SOUNDTRACK: PHISH-“The Birds” (MGM Grand Garden Arena, Friday 10, 31, 2014).
In honor of Halloween, these Ghost Box stories will be attached to a recent Phish Halloween show [with quoted material from various reviews].
Known for dawning musical costumes to celebrate [Halloween], Phish broke with tradition last year to offer a set of original music. The Phish Bill read that Phish’s musical costume would be a 1964 Disney album of sound effects – Chilling, Thrilling Sounds Of The Haunted House. But it wasn’t a cover set.

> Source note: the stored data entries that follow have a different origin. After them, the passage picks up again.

Definition ValidateCreate (o : Object) : result status_error (list string) :=
  match o with
  | OServiceBinding binding =>
      match validateBinding None binding with
      | [] => Ok []
      | errs => Err (NewInvalid "ServiceBinding" (Name (binding_meta binding)) errs)
      end
  | _ => Err (NewBadRequest (Sprintf "expected ServiceBinding, got %T" [type_name o]))
  end.

Definition ValidateUpdate (oldObj newObj : Object) : result status_error (list string) :=
  match newObj with
  | OServiceBinding newBinding =>
      match oldObj with
      | OServiceBinding oldBinding =>
          match validateBinding (Some oldBinding) newBinding with
          | [] => Ok []
          | errs => Err (NewInvalid "ServiceBinding" (Name (binding_meta newBinding)) errs)
          end
      | _ => Err (NewBadRequest (Sprintf "expected ServiceBinding, got %T" [type_name oldObj]))
      end
  | _ => Err (NewBadRequest (Sprintf "expected ServiceBinding, got %T" [type_name newObj]))
  end.

Definition ValidateDelete (o : Object) : result status_error (list string) := Ok [].
End ServiceBindingWebhook.
End ServiceBindingWebhook.

(** ** BucketWebhook *)

Module BucketWebhook.
Section BucketWebhook.
Context `{kc : Client}.

Definition checkPolicyRef (bucket : Bucket) (i : nat) (name : string) : list field_error :=
  let m := bucket_meta bucket in
  let p := [Child "spec"; Child "policyRefs"; Index i] in
  let tenant := TrimSpace (GetLabel m labelTenant) in
  let project := TrimSpace (GetLabel m labelProject) in
  let app := TrimSpace (GetLabel m labelApp) in
  match get_BucketPolicy (Namespace m) name with
  | NotFound => [field_Invalid p name (Msg "referenced BucketPolicy does not exist")]
  | GetFailed _ => [field_InternalError p (Sprintf "unable to verify BucketPolicy %q" [name])]
  | Found policy =>
      let t := GetLabel policy labelTenant in
      let pr := GetLabel policy labelProject in
      let a := GetLabel policy labelApp in
      when (negb (str_eqb tenant "") && negb (str_eqb t tenant))
        (field_Forbidden p (Sprintf "BucketPolicy %q belongs to tenant %q" [name; t]))
      ++ when (negb (str_eqb project "") && negb (str_eqb pr project))
        (field_Forbidden p (Sprintf "BucketPolicy %q belongs to project %q" [name; pr]))
      ++ when (negb (str_eqb app "") && negb (str_eqb a app))
        (field_Forbidden p (Sprintf "BucketPolicy %q belongs to app %q" [name; a]))
  end.

Definition validateBucket (oldBucket : option Bucket) (newBucket : Bucket) : list field_error :=
  validateRequiredLabels (bucket_meta newBucket)
  ++ tenantImmutability (bucket_meta <$> oldBucket) (bucket_meta newBucket)
  ++ collect (checkPolicyRef newBucket) (PolicyRefs newBucket).

Definition Default (o : Object) : result message Bucket :=
  match o with
  | OBucket b => Ok (mkBucket (defaultMetadata (bucket_meta b)) (PolicyRefs b))
  | _ => Err (Sprintf "expected Bucket, got %T" [type_name o])
  end.

Definition ValidateCreate (o : Object) : result status_error (list string) :=
  match o with
  | OBucket bucket =>
      match validateBucket None bucket with
      | [] => Ok []
      | errs => Err (NewInvalid "Bucket" (Name (bucket_meta bucket)) errs)
      end
  | _ => Err (NewBadRequest (Sprintf "expected Bucket, got %T" [type_name o]))
  end.

Definition ValidateUpdate (oldObj newObj : Object) : result status_error (list string) :=
  match newObj with
  | OBucket newBucket =>
      match oldObj with
      | OBucket oldBucket =>
          match validateBucket (Some oldBucket) newBucket with
          | [] => Ok []
          | errs => Err (NewInvalid "Bucket" (Name (bucket_meta newBucket)) errs)
          end
      | _ => Err (NewBadRequest (Sprintf "expected Bucket, got %T" [type_name oldObj]))
      end
  | _ => Err (NewBadRequest (Sprintf "expected Bucket, got %T" [type_name newObj]))
  end.

Definition ValidateDelete (o : Object) : result status_error (list string) := Ok [].
End BucketWebhook.
End BucketWebhook.

(** ** JobWebhook *)

Module JobWebhook.

Definition containsSysAdmin (sc : option SecurityContext) : bool :=
  match sc with
  | None => false
  | Some sc =>
      match Capabilities_Add sc with
      | None => false
      | Some add => existsb (fun cap => EqualFold cap "SYS_ADMIN") add
      end
  end.

Definition containerCapabilitiesPath (base : path) (list_name : string) (idx : nat) : path :=
  base ++ [Child list_name; Index idx; Child "securityContext"; Child "capabilities"].

(** [RunAsNonRoot != nil && !*RunAsNonRoot], [RunAsUser != nil && *RunAsUser == 0] *)
Definition explicit_root (nonRoot : option bool) (user : option Z) : bool :=
  match nonRoot with Some b => negb b | None => false end
  || match user with Some u => Z.eqb u 0 | None => false end.

Definition allowsRoot (sc : option PodSecurityContext) : bool :=
  match sc with
  | None => false
  | Some sc => explicit_root (pod_RunAsNonRoot sc) (pod_RunAsUser sc)
  end.

Definition allowsRootWithFallback (containerSC : option SecurityContext)
    (podSC : option PodSecurityContext) : bool :=
  match containerSC with
  | Some sc => explicit_root (RunAsNonRoot sc) (RunAsUser sc)
  | None => false
  end || allowsRoot podSC.

Definition requiresRootJustification (podSpec : PodSpec) : bool :=
  allowsRoot (pod_SC podSpec)
  || existsb (fun c => allowsRootWithFallback (container_SC c) (pod_SC podSpec)) (InitContainers podSpec)
  || existsb (fun c => allowsRootWithFallback (container_SC c) (pod_SC podSpec)) (Containers podSpec).

Definition validateJob (oldJob : option Job) (job : Job) : list field_error :=
  let podSpec := job_PodSpec job in
  let podPath := [Child "spec"; Child "template"; Child "spec"] in
  let sysAdmin list_name := collect (fun idx c =>
    when (containsSysAdmin (container_SC c))
      (field_Forbidden (containerCapabilitiesPath podPath list_name idx)
         (Msg "CAP_SYS_ADMIN capability is not permitted"))) in
  validateRequiredLabels (job_meta job)
  ++ tenantImmutability (job_meta <$> oldJob) (job_meta job)
  ++ when (HostNetwork podSpec)
       (field_Forbidden (podPath ++ [Child "hostNetwork"])
          (Msg "hostNetwork is not allowed for tenant workloads"))
  ++ when (HostPID podSpec)
       (field_Forbidden (podPath ++ [Child "hostPID"])
          (Msg "hostPID is not allowed for tenant workloads"))
  ++ when (HostIPC podSpec)
       (field_Forbidden (podPath ++ [Child "hostIPC"])
          (Msg "hostIPC is not allowed for tenant workloads"))
  ++ collect (fun idx vol =>
       when (bool_decide (is_Some (volume_HostPath vol)))
         (field_Forbidden (podPath ++ [Child "volumes"; Index idx])
            (Msg "hostPath volumes are not permitted"))) (Volumes podSpec)
  ++ sysAdmin "initContainers" (InitContainers podSpec)
  ++ sysAdmin "containers" (Containers podSpec)
  ++ when (requiresRootJustification podSpec
           && blank (map_get (Annotations (job_meta job)) annotationRunAsRootJustification))
       (field_Required [Child "metadata"; Child "annotations"; Key annotationRunAsRootJustification]
          (Msg "runAsRoot workloads must include a justification")).

Definition Default (o : Object) : result message Job :=
  match o with
  | OJob j => Ok (mkJob (defaultMetadata (job_meta j)) (job_PodSpec j))
  | _ => Err (Sprintf "expected Job, got %T" [type_name o])
  end.

Definition ValidateCreate (o : Object) : result status_error (list string) :=
  match o with
  | OJob job =>
      match validateJob None job with
      | [] => Ok []
      | errs => Err (NewInvalid "Job" (Name (job_meta job)) errs)
      end
  | _ => Err (NewBadRequest (Sprintf "expected Job, got %T" [type_name o]))
  end.

(** [oldObj] may be nil. *)
Definition ValidateUpdate (oldObj : option Object) (newObj : Object)
    : result status_error (list string) :=
  match newObj with
  | OJob job =>
      match oldObj with
      | Some (OJob old) =>
          match validateJob (Some old) job with
          | [] => Ok []
          | errs => Err (NewInvalid "Job" (Name (job_meta job)) errs)
          end
      | Some oldObj => Err (NewBadRequest (Sprintf "expected Job, got %T" [type_name oldObj]))
      | None =>
          match validateJob None job with
          | [] => Ok []
          | errs => Err (NewInvalid "Job" (Name (job_meta job)) errs)
          end
      end
  | _ => Err (NewBadRequest (Sprintf "expected Job, got %T" [type_name newObj]))
  end.

Definition ValidateDelete (o : Object) : result status_error (list string) := Ok [].

End JobWebhook.

(** ** Setup: which webhook serves which type *)

(** [genericRegistrations]: Go type and kind of the types the label guard serves (the
    BucketWebhook is registered first for Bucket). *)
Definition genericRegistrations : list (string * string) :=
  [("*v1alpha1.ConfigRef", "ConfigRef"); ("*v1alpha1.SecretRef", "SecretRef");
   ("*v1alpha1.IngressRoute", "IngressRoute"); ("*v1alpha1.CacheInstance", "CacheInstance");
   ("*v1alpha1.DatabaseInstance", "DatabaseInstance"); ("*v1alpha1.QueueInstance", "QueueInstance");
   ("*v1alpha1.Bucket", "Bucket"); ("*v1alpha1.BucketPolicy", "BucketPolicy")].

Phish played original music set amongst an incredibly psychedelic, theatrical graveyard stage accentuated by zombie dancers and a ghoulish MC. At the start of the set, the stage was cleared before a graveyard came to the foreground. Smoke filled the air, zombie dancers appeared, and music filled the venue. A haunted house was brought to the front of the stage, which eventually exploded, and all four-band members appeared, dressed in white like zombies.
“Some people keep birds as pets in their home. Not you.”
This is a groovy song with some cool pauses with staccato drums and a heavy riff. The song is littered with lots of samples of “They attack!” a sample that has been used regularly since in various shows.
Mike’s got a nasty fuzzy sounding bass while Page plays the organ rhythm. At the end Trey and Mike play each other a solo off (complete with bombastic drums from Fish).
The set’s penultimate song, “The Birds,” showed off what Phish meant in the Playbill when they called Chilling, Thrilling Sounds of the Haunted House one of the heaviest albums of all-time. They feasted on a groove that recalled the best of Traffic, Black Sabbath and Abbey Road era Beatles. All the while, a spoken word sample of “They Attack!!” was worked into the sound. It was on “The Birds” that Mike Gordon shined most as he connected with McConnell and Fish on a dark and dirty progression that Trey shredded over. The song continued with Gordon and Anastasio facing off against each other and dueling it out for a few glorious moments as Page hit his keys for more “They Attack!!” samples. Eventually, [they] hooked up on an intense progression they worked over with Anastasio unleashing a wave of riffs that would’ve made Jimi Hendrix proud.
The ending is some pounding staccato chords with samples of “They Attack!” It’s a very strong ending.
[READ: October 16, 2017] “The Treader of the Dust”
Just in time for Halloween, from the people who brought me The Short Story Advent Calendar comes The Ghost Box.
This is a nifty little box (with a magnetic opening) that contains 11 stories for Halloween. It is lovingly described thusly:
A collection of chilly, spooky, hair-raising-y stories to get you in that Hallowe’en spirit, edited and introduced by comedian and horror aficionado Patton Oswalt.
There is no explicit “order” to these books; however, on the inside cover, one “window” of the 11 boxes is “folded.” I am taking that as a suggested order.
This story opens with a quote from The Testaments of Carnamagos.
John Sebastian had had a debate and argument with himself. He was typically a recluse but he was so upset, he had left his house for three days–an unheard of absence.
There had been some strange phenomena in his mansion which prompted him to leave. It must have had something to do with those passages in The Testaments of Carnamagos. But he dismissed them as relevant only to “the horrors evoked by mad sorcerers in bygone aeons.”
When he settled himself and arrived back home everything seemed in order. He was pleased about that. Although it was strange that the lights were not on. Timmers, his manservant, hated being in the dark and would turn the lights on at dusk, which it was now.
There was no sign of the man either, another rare occurrence. Sebastian walked around the house, even checking Timmers’ room, but there was no sign of him.
Finally he went into his study, where he had left the book. Everything seemed normal, but he soon noticed that the room was really dusty. Inordinately so. Timmers cleaned meticulously and had certainly done so in the last three days. But this dust was quite thick.
He reached out to touch the chair next to him and it instantly crumpled to dust. He was surprised to realize that the lectern and the book were still intact. His eyes were drawn to “The wizard volume before him, the writings of that evil sage and seer Carnamagos.” We learn that the book had been discovered in a tomb, transcribed from Greek by a monk. This was the only copy in existence.
And then:
he who readth, in the silence of his chamber, the formula given hereunder, must incur a grave risk if in his heart there abide openly or hidden the least desire of death and annihilation. For it may be that Quachil Uttaus will come to him.
and then the title of the story makes sense.
This is very Lovecraftian. You see what’s coming about five pages before the end, and the inevitability of it is what is so horrifying. The final paragraph is wonderfully creepy.